(** X8, witness: a leaf added under object 3 of the chain, with a frame
    and a transformation of its own. *)
Lemma added_child_worldtransformation_witness :
  let w := world_of chain4 in
  let result := run (add 3 (IsItem "mesh"%string) placed) w in
  heap w !! 3 = Some obj_c
  /\ visited_ancestors (heap w) (Some 3) [obj_c; obj_b; obj_a]
  /\ exists r c,
       result.1 = inr r /\ heap result.2 !! r = Some c
       /\ worldtransformation 4 (heap result.2) c = Some (66, 353)%Z.
Proof.
  intros w result.
  assert (Hs : heap w !! 3 = Some obj_c) by reflexivity.
  assert (Hvisited : visited_ancestors (heap w) (Some 3) [obj_c; obj_b; obj_a]).
  { apply (visited_above _ 3 obj_c); [reflexivity|reflexivity|].
    apply (visited_above _ 2 obj_b); [reflexivity|reflexivity|].
    apply (visited_above _ 1 obj_a); [reflexivity|reflexivity|].
    apply (visited_root _ 0 obj_root); reflexivity. }
  split; [exact Hs|]. split; [exact Hvisited|].
  destruct (added_child_worldtransformation w 3 obj_c "mesh"%string placed
              "ViewerObject"%string _ Hs (or_introl eq_refl) eq_refl Hvisited)
    as (r & c & Hret & Hc & _ & Hworld).
  exists r, c. split; [exact Hret|]. split; [exact Hc|].
  rewrite Hworld; [reflexivity|simpl; lia].
Defined.

(** X9, witness: the white object read twice. *)
Lemma contrastcolor_read_twice_witness :
  let w := world_of white_scene in
  let read1 := run (contrastcolor 0) w in
  heap w !! 0 = Some obj_white
  /\ exists v, read1.1 = inr v
               /\ run (contrastcolor 0) read1.2 = (inr v, read1.2).
Proof.
  intros w read1.
  assert (Hs : heap w !! 0 = Some obj_white) by reflexivity.
  split; [exact Hs|].
  destruct (contrastcolor_read_twice w 0 obj_white Hs)
    as (v & Hv & _ & _ & Hagain).
  exists v. split; [exact Hv|exact Hagain].
Defined.

(** X10, witness: red assigned to the white object. *)
Lemma contrastcolor_set_get_witness :
  let w := world_of white_scene in
  let w' := (run (contrastcolor_set 0 red) w).2 in
  heap w !! 0 = Some obj_white
  /\ run (contrastcolor 0) w' = (inr red, w').
Proof.
  intros w w'.
  assert (Hs : heap w !! 0 = Some obj_white) by reflexivity.
  split; [exact Hs|].
  destruct (contrastcolor_set_get w 0 obj_white red Hs) as [Hget _].
  exact Hget.
Defined.

(** X11, witness: object 3 of the chain, never drawn, is cleared: the
    backend is asked to release nothing. *)
Lemma clear_releases_guids_witness :
  let w := world_of chain4 in
  heap w !! 3 = Some obj_c
  /\ released (backend (run (clear 3) w).2) = [[]].
Proof.
  intros w.
  assert (Hs : heap w !! 3 = Some obj_c) by reflexivity.
  split; [exact Hs|].
  destruct (clear_releases_guids w 3 obj_c Hs) as (_ & Hunset & _).
  rewrite (Hunset eq_refl). reflexivity.
Defined.

(** X12, witness: the settings of object 3 of the chain, which has both a
    frame and a transformation. *)
Lemma settings_keys_witness :
  settings obj_c !! "frame"%string = Some (SFrame (11, 13)%Z)
  /\ size (settings obj_c) = 6.
Proof.
  destruct (settings_keys obj_c) as (_ & _ & _ & _ & Hframe & _ & _ & Hsize).
  split; [exact Hframe|exact Hsize].
Defined.
(** The branch for a grid without '.' (lines 141-180): rows, columns,
    then the region loop, whose bound [reg < 0] runs it zero times. *)
Definition checkSolved (p : jstr) : throws SolveValue :=
  let* r := allUnique (rowStrings p) in
  if negb r then Ok SolveFalse else
  let* c := allUnique (map (colString p) (seq 0 9)) in
  if negb c then Ok SolveFalse else
  let* b := allUnique (map (boxString p) (seq 0 0)) in
  if negb b then Ok SolveFalse else
  Ok (SolveString p).

(** [solve(puzzleString)]; [None] when the fuel runs out. *)
Fixpoint solve_fuel (fuel : nat) (self : SudokuSolver) (p : jstr)
  : option (SudokuSolver * throws SolveValue) :=
  match fuel with
  | 0 => None
  | S fuel' =>
      if negb (is_valid p) then Some (self, Ok SolveFalse)
      else if bool_decide (p = actualPuzzle self) then Some (self, Ok SolveFalse)
      else if js_includes p (js ".") then
        let self' := {| actualPuzzle := p |} in
        match newPuzzle p with
        | Throw e => Some (self', Throw e)
        | Ok np => solve_fuel fuel' self' np
        end
      else Some (self, checkSolved p)
  end.

End Solve.

(** ** The propagation pass as a map over the cells *)

Definition digits19 : jstr := js "123456789".

Lemma toString_digits : map js_toString (seq 1 9) = (fun d => [d]) <$> digits19.
Proof. reflexivity. Qed.

Section Pass.
Context (m : Methods).

(** The new content of cell [i], holding [c], after one pass. *)
Definition cellResult (p : jstr) (i : nat) (c : ascii) : ascii :=
  if decide (c = dot) then
    match possibleVals m p i with [[d]] => d | _ => dot end
  else c.

Definition pass (p : jstr) : jstr := imap (cellResult p) p.
(* ===== verification/Spec.v ===== *)
(** Spec.v: what the spec says the engine should do, stated as abstract
    definitions next to the code's: the candidate set of an empty cell
    (spec section 3), the corrected region check (section 4.2) and the
    uniqueness test of a house (section 4.3).  The refinement theorem
    computes the code's candidate list exactly: it is the spec's set
    without the region constraint.  [intended_methods] plugs the spec's
    region check and uniqueness test into the code's [solve]; with it,
    a pass of the code is the spec's single-candidate pass [spec_pass].
    [solution_of] is a solution in the sense of section 3; propagation
    keeps every solution, so a solvable puzzle is never answered with a
    wrong grid. *)

From S2P Require Import Prelude Validate Placement Solver.

Module Spec.

Import Validate Placement Solver.
Local Open Scope js_scope.

(** The houses of cell [i] as index lists. *)
Definition row_of (i : nat) : list nat := row_idxs (i / 9).
Definition col_of (i : nat) : list nat := col_idxs (i mod 9).
Definition region_of (i : nat) : list nat :=
  let r := (i / 9) / 3 * 3 in let c := (i mod 9) / 3 * 3 in
  (fun k => (r + k / 3) * 9 + (c + k mod 3)) <$> seq 0 9.

(** Spec, section 3: the digits absent from the three houses of the cell. *)
Definition spec_candidates (p : jstr) (i : nat) : jstr :=
  filter (fun d => (d ∉ cells p (row_of i)) /\ (d ∉ cells p (col_of i)) /\ (d ∉ cells p (region_of i)))
    digits19.

(** The candidate set the code computes: the region constraint is gone. *)
Definition rowcol_candidates (p : jstr) (i : nat) : jstr :=
  filter (fun d => (d ∉ cells p (row_of i)) /\ (d ∉ cells p (col_of i))) digits19.
(* ===== verification/Adapter.v ===== *)
(** Adapter.v: the HTTP collaborator's aggregate placement check, which
    is not under src/ and is modelled from the spec (section 4.2): the
    three checkers of a method table are run independently and every
    rejecting house is reported, in the order row, column, region.  With
    the class's region check, the region is never reported.  The file
    also evaluates the spec's end-to-end scenarios (section 8) on the
    model and holds the witnesses of the solver's theorems. *)

From S2P Require Import Prelude Validate Placement Solver Log Spec.

Module Adapter.

Import Validate Placement Solver Logging Spec.
Local Open Scope js_scope.

(** The response of a placement check: valid, or the conflicting houses. *)
Inductive CheckResult :=
| CheckValid
| CheckConflict (conflict : list string).

#[export] Instance CheckResult_eq_dec : EqDecision CheckResult.
Proof. solve_decision. Defined.

(** The route runs the three checks of the method table [m] and lists
    every house that rejects. *)
Definition checkPlacement (m : Methods) (p : jstr) (row column : nat) (value : jsval) : CheckResult :=
  let conflict :=
    (if m_checkRowPlacement m p row column value then [] else ["row"%string]) ++
    (if m_checkColPlacement m p row column value then [] else ["column"%string]) ++
    (if m_checkRegionPlacement m p row column value then [] else ["region"%string]) in
  match conflict with [] => CheckValid | _ => CheckConflict conflict end.

(** ** The spec's scenarios on the model *)

Definition fixture : jstr :=
  js "5..91372.3...8.5.9.9.25..8.68.47.23...95..46.7.4.....5.2.......4..8916..85.72...3".

(** Spec scenarios 3-5 (the functional tests at "A3"): 8 is valid,
    as specified; 3 is reported with one conflict where the spec and the
    functional test expect two, and 9 with two where they expect three,
    because the region is never reported. *)
Example spec_placement_scenarios :
  checkPlacement SudokuSolver_prototype fixture 0 2 (JNum 8) = CheckValid /\
  checkPlacement SudokuSolver_prototype fixture 0 2 (JNum 3) = CheckConflict ["row"%string] /\
  checkPlacement SudokuSolver_prototype fixture 0 2 (JNum 9) = CheckConflict ["row"%string; "column"%string].
Proof. vm_compute. repeat split. Qed.

Definition scenario1 : jstr :=
  js ".7.89.....5....3.4.2..4..1.5689..472...6.....1.7.5.63873.1.2.8.6..47.1..2.9.387.6".
Definition scenario1_solution : jstr :=
  js "473891265851726394926345817568913472342687951197254638734162589685479123219538746".

(** Spec scenario 1 (the unit test "Valid puzzle strings pass the
    solver") on the class as written: with candidates filtered by row and
    column only, propagation stalls with blanks left, the guard refuses
    the unchanged grid, and [solve] returns [false]. *)
Example scenario1_class_returns_false :
  snd <$> solve SudokuSolver_prototype new_SudokuSolver scenario1 = Some (Ok SolveFalse).
Proof. vm_compute. reflexivity. Qed.

(** With the spec's region check and uniqueness test in place of the
    class's, the same code returns the expected solution; with only the
    region check corrected it throws the TypeError of the missing
    [isUnique]. *)
Example scenario1_intended_solves :
  snd <$> solve intended_methods new_SudokuSolver scenario1 = Some (Ok (SolveString scenario1_solution)) /\
  snd <$> solve prototype_with_region_fix new_SudokuSolver scenario1 = Some (Throw notAFunction).
Proof. split; vm_compute; reflexivity. Qed.

(** A Latin square whose regions repeat digits. *)
Definition latin_square : jstr :=
  js "123456789234567891345678912456789123567891234678912345789123456891234567912345678".

(** ** Witnesses of the solver's theorems on the spec's scenario 1 *)

Lemma isUnique_intended_sound h : isUnique_intended h = true -> h ≡ₚ digits19.
Proof. apply bool_decide_eq_true_1. Qed.

Lemma isUnique_intended_complete h : h ≡ₚ digits19 -> isUnique_intended h = true.
Proof. apply bool_decide_eq_true_2. Qed.

Lemma solve_sound_witness :
  exists self',
    solve_fuel intended_methods solve_bound new_SudokuSolver scenario1
    = Some (self', Ok (SolveString scenario1_solution)) /\
    solved_grid scenario1_solution /\
    (forall i c, scenario1 !! i = Some c -> c <> dot -> scenario1_solution !! i = Some c).
Proof.
  eexists. split; [vm_compute; reflexivity|].
  eapply (solve_sound intended_methods isUnique_intended eq_refl isUnique_intended_sound
            solve_bound new_SudokuSolver scenario1).
  vm_compute. reflexivity.
Defined.

(** Re-solving the expected solution with the class as written throws. *)
Lemma prototype_never_returns_grid_witness :
  solve_fuel SudokuSolver_prototype solve_bound new_SudokuSolver scenario1_solution
  = Some (new_SudokuSolver, Throw notAFunction) /\
  (Throw notAFunction = Ok SolveFalse \/ @Throw SolveValue notAFunction = Throw notAFunction).
Proof.
  assert (Hrun : solve_fuel SudokuSolver_prototype solve_bound new_SudokuSolver scenario1_solution
                 = Some (new_SudokuSolver, Throw notAFunction)) by (vm_compute; reflexivity).
  split; [exact Hrun|]. exact (prototype_never_returns_grid _ _ _ _ _ Hrun).
Defined.

Lemma solve_history_independent_witness :
  snd <$> solve_fuel intended_methods solve_bound new_SudokuSolver scenario1
  = snd <$> solve_fuel intended_methods solve_bound {| actualPuzzle := latin_square |} scenario1 /\
  (is_valid scenario1 = true -> dot ∈ scenario1 ->
   solve_fuel intended_methods solve_bound new_SudokuSolver scenario1
   = solve_fuel intended_methods solve_bound {| actualPuzzle := latin_square |} scenario1).
Proof. apply solve_history_independent; decide_by_eval. Defined.

Lemma reachable_inv_witness :
  exists self1, reachable intended_methods self1 /\ solver_inv self1.
Proof.
  eexists. split.
  - eapply rtc_l; [|apply rtc_refl]. eapply (step_solve _ _ scenario1). vm_compute. reflexivity.
  - apply (reachable_inv intended_methods). eapply rtc_l; [|apply rtc_refl].
    eapply (step_solve _ _ scenario1). vm_compute. reflexivity.
Defined.

Lemma solve_solved_grid_witness :
  solve intended_methods new_SudokuSolver scenario1_solution
  = Some (new_SudokuSolver, Ok (SolveString scenario1_solution)).
Proof.
  apply (solve_solved_grid intended_methods isUnique_intended eq_refl isUnique_intended_complete).
  - by left.
  - apply solved_grid_check; [reflexivity|decide_by_eval|decide_by_eval|decide_by_eval].
Defined.

Lemma possibleVals_prototype_witness :
  possibleVals SudokuSolver_prototype scenario1 0 = (fun d => [d]) <$> rowcol_candidates scenario1 0.
Proof. apply possibleVals_prototype; [reflexivity | lia | reflexivity]. Defined.

Lemma newPuzzle_spec_witness :
  exists q, newPuzzle SudokuSolver_prototype scenario1 = Ok q /\ length q = 81 /\
  forall i c, scenario1 !! i = Some c ->
    q !! i = Some (if decide (c = dot)
                   then match possibleVals SudokuSolver_prototype scenario1 i with [[d]] => d | _ => dot end
                   else c).
Proof. apply newPuzzle_spec. reflexivity. Defined.

Lemma solve_terminates_witness :
  is_Some (solve SudokuSolver_prototype new_SudokuSolver scenario1) /\
  forall fuel, solve_bound <= fuel ->
    solve_fuel SudokuSolver_prototype fuel new_SudokuSolver scenario1
    = solve SudokuSolver_prototype new_SudokuSolver scenario1.
Proof. apply solve_terminates. Defined.

Lemma solve_format_error_false_witness :
  solve SudokuSolver_prototype new_SudokuSolver
    (js ".7.8x.....5c...3.4.2..4..1.5689..472...6.....1.7.5.63873.1.2.8.6..47.1..2.9.387.6")
  = Some (new_SudokuSolver, Ok SolveFalse).
Proof. apply (solve_format_error_false _ _ _ msg_chars). vm_compute. reflexivity. Defined.

Lemma solve_call_bound_witness :
  solve_fuel SudokuSolver_prototype (count_char dot scenario1 + 2) new_SudokuSolver scenario1
  = solve SudokuSolver_prototype new_SudokuSolver scenario1.
Proof. apply solve_call_bound. reflexivity. Defined.

Lemma solve_outcome_without_isUnique_witness :
  snd <$> solve SudokuSolver_prototype new_SudokuSolver scenario1
  = Some (if bool_decide (dot ∈ Nat.iter 81 (pass SudokuSolver_prototype) scenario1)
          then Ok SolveFalse else Throw notAFunction).
Proof. apply solve_outcome_without_isUnique; [reflexivity | reflexivity | decide_by_eval]. Defined.

(** The final check accepts a Latin square whose first region repeats
    digits: only its rows and columns reach [isUnique]. *)
Lemma checkSolved_spec_witness :
  ~ (boxString latin_square 0 ≡ₚ digits19) /\
  checkSolved intended_methods latin_square
  = Ok (if forallb isUnique_intended (rowStrings latin_square)
           && forallb isUnique_intended (map (colString latin_square) (seq 0 9))
        then SolveString latin_square else SolveFalse).
Proof.
  split; [apply (bool_decide_eq_false_1 _); vm_compute; reflexivity|].
  apply checkSolved_spec. reflexivity.
Defined.

(** Spec scenario 1 submitted twice: the first pass neither stalls nor
    completes the grid, so the instance remembers a later grid and the
    second submission is solved again. *)
Lemma solve_resubmission_witness :
  exists s1 r1, solve intended_methods new_SudokuSolver scenario1 = Some (s1, r1) /\
  (actualPuzzle s1 = scenario1 <->
   pass intended_methods scenario1 = scenario1 \/ dot ∉ pass intended_methods scenario1) /\
  snd <$> solve intended_methods s1 scenario1
  = Some (if bool_decide (actualPuzzle s1 = scenario1) then Ok SolveFalse else r1).
Proof.
  eexists _, _. split; [vm_compute; reflexivity|].
  apply (solve_resubmission intended_methods new_SudokuSolver);
    [reflexivity | decide_by_eval | decide_by_eval | vm_compute; reflexivity].
Defined.

Lemma solve_refines_loop_witness :
  snd <$> solve intended_methods new_SudokuSolver scenario1 = Some (solve_loop intended_methods 82 scenario1).
Proof. apply solve_refines_loop; [reflexivity | decide_by_eval]. Defined.

(** The console on spec scenario 1: the class prints "can't be solved"
    when propagation stalls; on the expected solution it prints the
    solved line and then throws the TypeError. *)
Example class_console_output :
  (fun x => x.2.1) <$> solve_log_fuel SudokuSolver_prototype solve_bound new_SudokuSolver scenario1
  = Some [msg_cant_solve] /\
  (fun x => x.2) <$> solve_log_fuel SudokuSolver_prototype solve_bound new_SudokuSolver scenario1_solution
  = Some ([msg_solved scenario1_solution], Throw notAFunction).
Proof. split; vm_compute; reflexivity. Qed.

Lemma scenario1_solution_of : solution_of scenario1_solution scenario1.
Proof. decide_by_eval. Qed.

Lemma pass_keeps_solution_witness :
  solution_of scenario1_solution (pass SudokuSolver_prototype scenario1) /\
  solution_of scenario1_solution (pass intended_methods scenario1).
Proof. apply pass_keeps_solution. exact scenario1_solution_of. Defined.

Lemma solve_solvable_sound_witness :
  (forall fuel self self' q,
     solve_fuel intended_methods fuel self scenario1 = Some (self', Ok (SolveString q)) ->
     q = scenario1_solution) /\
  (forall fuel self self' q,
     solve_fuel prototype_with_isUnique fuel self scenario1 = Some (self', Ok (SolveString q)) ->
     q = scenario1_solution).
Proof. apply solve_solvable_sound. exact scenario1_solution_of. Defined.

End Adapter.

■ ■ ■

__What you will do__:
Your reply must contain exactly the lines from the first line of the data through the line holding "as (r & c & Hret & Hc & _ & Hworld).", and nothing more.

__Response area__:
(** X8, witness: a leaf added under object 3 of the chain, with a frame
    and a transformation of its own. *)
Lemma added_child_worldtransformation_witness :
  let w := world_of chain4 in
  let result := run (add 3 (IsItem "mesh"%string) placed) w in
  heap w !! 3 = Some obj_c
  /\ visited_ancestors (heap w) (Some 3) [obj_c; obj_b; obj_a]
  /\ exists r c,
       result.1 = inr r /\ heap result.2 !! r = Some c
       /\ worldtransformation 4 (heap result.2) c = Some (66, 353)%Z.
Proof.
  intros w result.
  assert (Hs : heap w !! 3 = Some obj_c) by reflexivity.
  assert (Hvisited : visited_ancestors (heap w) (Some 3) [obj_c; obj_b; obj_a]).
  { apply (visited_above _ 3 obj_c); [reflexivity|reflexivity|].
    apply (visited_above _ 2 obj_b); [reflexivity|reflexivity|].
    apply (visited_above _ 1 obj_a); [reflexivity|reflexivity|].
    apply (visited_root _ 0 obj_root); reflexivity. }
  split; [exact Hs|]. split; [exact Hvisited|].
  destruct (added_child_worldtransformation w 3 obj_c "mesh"%string placed
              "ViewerObject"%string _ Hs (or_introl eq_refl) eq_refl Hvisited)
    as (r & c & Hret & Hc & _ & Hworld).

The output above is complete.